Why did this Minnesota man kill his family in 1984 before setting his house on fire, killing himself?
A seemingly happy family ended in tragedy after the father bludgeoned his wife to death, suffocated his 9-year- and 22-month-old children, lit his house on fire and then hanged himself 38 years ago.
ROCHESTER — Almost 38 years ago, a Rochester man went to a Saturday night play with his wife. The pair came home and said good night to their babysitter. Some while later, the man beat, stabbed and bludgeoned his wife to death, smothered his two children, lit his house on fire and then hanged himself.
No one knows why.
By most accounts at the time, David Collins was a normal, well-adjusted though quiet, man. He was an IBM engineer who had been with the company for 14 years. A spokesman for the company told reporters that he was a good employee “no work-related problem whatsoever.”
Neighbors described the family as “friendly church-going people.” In fact, they went every Sunday.
His wife, Ann, a 36-year-old part-time nurse at Methodist Hospital in Rochester, was active in the community, according to an October 1984 Star Tribune article.
His son, 9-year-old Scott, was described as a well-liked fourth-grader at Elton Hills Elementary School who had a coin collection students liked to talk about.
The school tried to help his classmates work through the tragic event.
“It was a new experience for all of us,” Larry Burfeind, Scott’s teacher told the Associated Press at the time. “We weren’t really any better prepared to handle it than the parents.”
The Collins' son Jeffrey had been born only 22 months before.
“We don’t have a motive,” Olmsted County Coroner Dr. Paul Belau told the Star Tribune shortly after the murders. “We don’t understand what’s going on.”
Oct. 7-8, 1984
David and Ann went to a play at the Rochester Civic Center that Saturday night with friends Robin and Barb Jahnke. The couples would later have dessert together.
“They were fine and in good spirits all night, and when they left to go home before midnight,” Robin Jahnke told the Associated Press.
The pair arrived home and let their babysitter, Jeffrey Groen, a 14-year-old ninth-grader at John Adams, go home. Groen would say they all seemed “absolutely normal.”
Alice Kerr, of Rochester, a family friend and member of the Collin's church, Christ United Methodist, would receive a call from David around 8:30 a.m. Sunday to say his wife would be unable to attend because the family seemed to be coming down with the flu.
A neighbor, Judy Gerdts, would tell the Star Tribune she saw David running down their street around noon on Sunday, though he wasn’t a jogger and was wearing street clothes.
“I waved, but he didn’t,” she told the Star Tribune. “It was like he was in a hurry.”
Neighbors would say that while they knew and liked Ann, they knew little about David, according to the Star Tribune.
Neighbors would notice smoke coming from the Collins’ home around 6 p.m. that day.
Firefighters would arrive to a fortified home.
“The front and back doors were barricaded with four-by-fours and chairs,” Rochester Assistant Police Chief Jim Ryan told the Associated Press. “Firefighters had to break in through the rear door.”

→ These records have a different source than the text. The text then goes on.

(* ===== verification/EthDisconnectCorrect.v ===== *)
(** Disconnecting a block of an Ethereum-type coin does what its undo operations mean, whatever
    is cached ([disconnectBlock_undoes]): every call of [disconnectAddress] is an operation on the row
    of one address ([applyUndo]). *)

From S2P Require Import Prelude Codec Parser TxAddr Balance IndexCodec Store GoSort EthTokens EthContracts EthIndex EthParser EthRows EthContractInfo EthAliases EthState EthRegistry EthConnect EthEvents EthConnectCorrect EthBlock EthBlockCorrect EthDisconnect EthUndo.

Local Open Scope Z_scope.

(** ** The meaning of a call *)

Inductive undoKind := UndoCoin (internal : bool) | UndoToken (c : ethBlockTxContract).

Record undoOp := mkUndo { un_addrDesc : bytes; un_btxID : bytes; un_kind : undoKind }.

Definition undoCounters (internal : bool) (x : AddrContracts) : AddrContracts :=
  if internal then
    if 0 <? acs_InternalTxs x
    then mkAddrContracts (acs_TotalTxs x) (acs_NonContractTxs x) (u64 (acs_InternalTxs x - 1)) (acs_Contracts x) else x
  else if 0 <? acs_NonContractTxs x
    then mkAddrContracts (acs_TotalTxs x) (u64 (acs_NonContractTxs x - 1)) (acs_InternalTxs x) (acs_Contracts x) else x.

Definition undoKindRow (a : bytes) (k : undoKind) (x : AddrContracts) : AddrContracts :=
  match k with
  | UndoCoin internal => undoCounters internal x
  | UndoToken c => set_acs_Contracts (undoContract a c (acs_Contracts x)) x
  end.

(** [seen]: the transaction was met at the address before. *)
Definition undoRow (a : bytes) (k : undoKind) (seen : bool) (x : AddrContracts) : AddrContracts :=
  undoKindRow a k
    (if seen then x
     else mkAddrContracts (u64 (acs_TotalTxs x - 1)) (acs_NonContractTxs x) (acs_InternalTxs x) (acs_Contracts x)).

Definition undoState : Type := gmap bytes AddrContracts * txsOfAddresses.

Definition seenBefore (s : txsOfAddresses) (a btxID : bytes) : bool := bool_decide (btxID ∈ default ∅ (s !! a)).

Definition applyUndo (s : undoState) (op : undoOp) : undoState :=
  let '(m, adrs) := s in
  let a := un_addrDesc op in
  if zlen a =? 0 then s
  else
    (match m !! a with
     | Some x => <[a := undoRow a (un_kind op) (seenBefore adrs a (un_btxID op)) x]> m
     | None => m
     end,
     <[a := {[un_btxID op]} ∪ default ∅ (adrs !! a)]> adrs).

Definition kindInternal (k : undoKind) : bool := match k with UndoCoin i => i | UndoToken _ => false end.
Definition kindContract (k : undoKind) : option ethBlockTxContract := match k with UndoCoin _ => None | UndoToken c => Some c end.

(** ** The operations of a block *)

Section UndoOps.
Context {E : EthChainParser}.

Definition sideUndos (btxID from to : bytes) (k : undoKind) : list undoOp :=
  mkUndo from btxID k :: (if bool_decide (from = to) then [] else [mkUndo to btxID k]).

Definition addressOf (text : bytes) : bytes := default [] (descOf text).

Definition transferUndos (btxID : bytes) (t : EthereumInternalTransfer) : list undoOp :=
  sideUndos btxID (addressOf (it_From t)) (addressOf (it_To t)) (UndoCoin true).

Definition internalUndos (btxID : bytes) (data : option EthereumInternalData) : list undoOp :=
  match data with
  | None => []
  | Some data =>
      (if id_Type data =? CREATE then [mkUndo (addressOf (id_Contract data)) btxID (UndoCoin true)] else []) ++
      concat (map (transferUndos btxID) (id_Transfers data))
  end.

(** [internals]: the stored internal data. *)
Definition txUndos (internals : bytes -> option EthereumInternalData) (t : ethBlockTx) : list undoOp :=
  sideUndos (ebt_btxID t) (ebt_from t) (ebt_to t) (UndoCoin false) ++ internalUndos (ebt_btxID t) (internals (ebt_btxID t)).

Definition tokenUndos (e : bytes * ethBlockTxContract) : list undoOp := sideUndos e.1 (bc_from e.2) (bc_to e.2) (UndoToken e.2).

Definition blockUndos (internals : bytes -> option EthereumInternalData) (rows : list ethBlockTx) : list undoOp :=
  concat (map (txUndos internals) rows) ++ concat (map tokenUndos (reversedTransfers rows)).
End UndoOps.

(** ** One contract *)

Section Contract.
Context {V : Vlq}.

Lemma addToContract_undo u x i index t : crepr u x -> Z.of_nat i < 2 ^ 31 - 2 ->
  exists u', addToContract u (Z.of_nat i) index t false true = Ok (u', transferIndex (index <? 0) i)
  /\ crepr u' (holdings (index <? 0) t x).
Proof.
  intros Hc Hi. destruct (addToContract_refines u x i index t false true) as (u' & E & Hu'); [by apply crepr_weaken|done| |].
  - intros HS. left. by apply Hc.
  - by exists u'.
Qed.

Lemma reverseTransfer_refines a c i u x : crepr u x -> Z.of_nat i < 2 ^ 31 - 2 ->
  exists u', reverseTransfer a c i u = Ok u' /\ crepr u' (reversedHoldings a c x).
Proof.
  intros Hc Hi. unfold reverseTransfer, reversedHoldings. fold (rowTransfer c).
  case_bool_decide as Hft.
  - destruct (isNFTSelfTransfer _ _ _); [by exists u|].
    destruct (addToContract_undo u x i transferTo (rowTransfer c) Hc Hi) as (u1 & -> & Hc1). cbn [rbind].
    destruct (addToContract_undo u1 _ i transferFrom (rowTransfer c) Hc1 Hi) as (u2 & -> & Hc2). cbn [rbind]. by exists u2.
  - set (index := if bool_decide (a = bc_to c) then transferFrom else transferTo).
    assert (bool_decide (a = bc_to c) = (index <? 0)) as -> by (subst index; by case_bool_decide).
    destruct (addToContract_undo u x i index (rowTransfer c) Hc Hi) as (u1 & -> & Hc1). cbn [rbind]. by exists u1.
Qed.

They would find the deceased bodies of David, Ann, Scott and Jeffrey inside the home. A later autopsy showed they had been killed before David set the fire.
Belau, the coroner, would tell the Associated Press that the family had been murdered even before David put in the call to Kerr to tell her the family wouldn’t make it into church.
Belau determined that Ann had been stabbed in the chest twice by David, one penetrating her heart, before he fractured her skull with a blunt object. He then suffocated Scott and Jeffrey. All three were found in their pajamas and had most likely been murdered in their upstairs beds.
David then apparently carried the bodies of his family to the basement of their rambler-style home and made a nest of them before lighting his home on fire and hanging himself.
His body would be found on the floor after the fire burned through the rope he used.
Belau told the Associated Press that David must have started the fire to cover up his crimes.
“I don’t know that I can see any reason that there’d be anything for him to do this,” neighbor Glenda Groen told the Star Tribune. “He had a good job. They had everything going for them, or at least that’s what we’ve said around here.”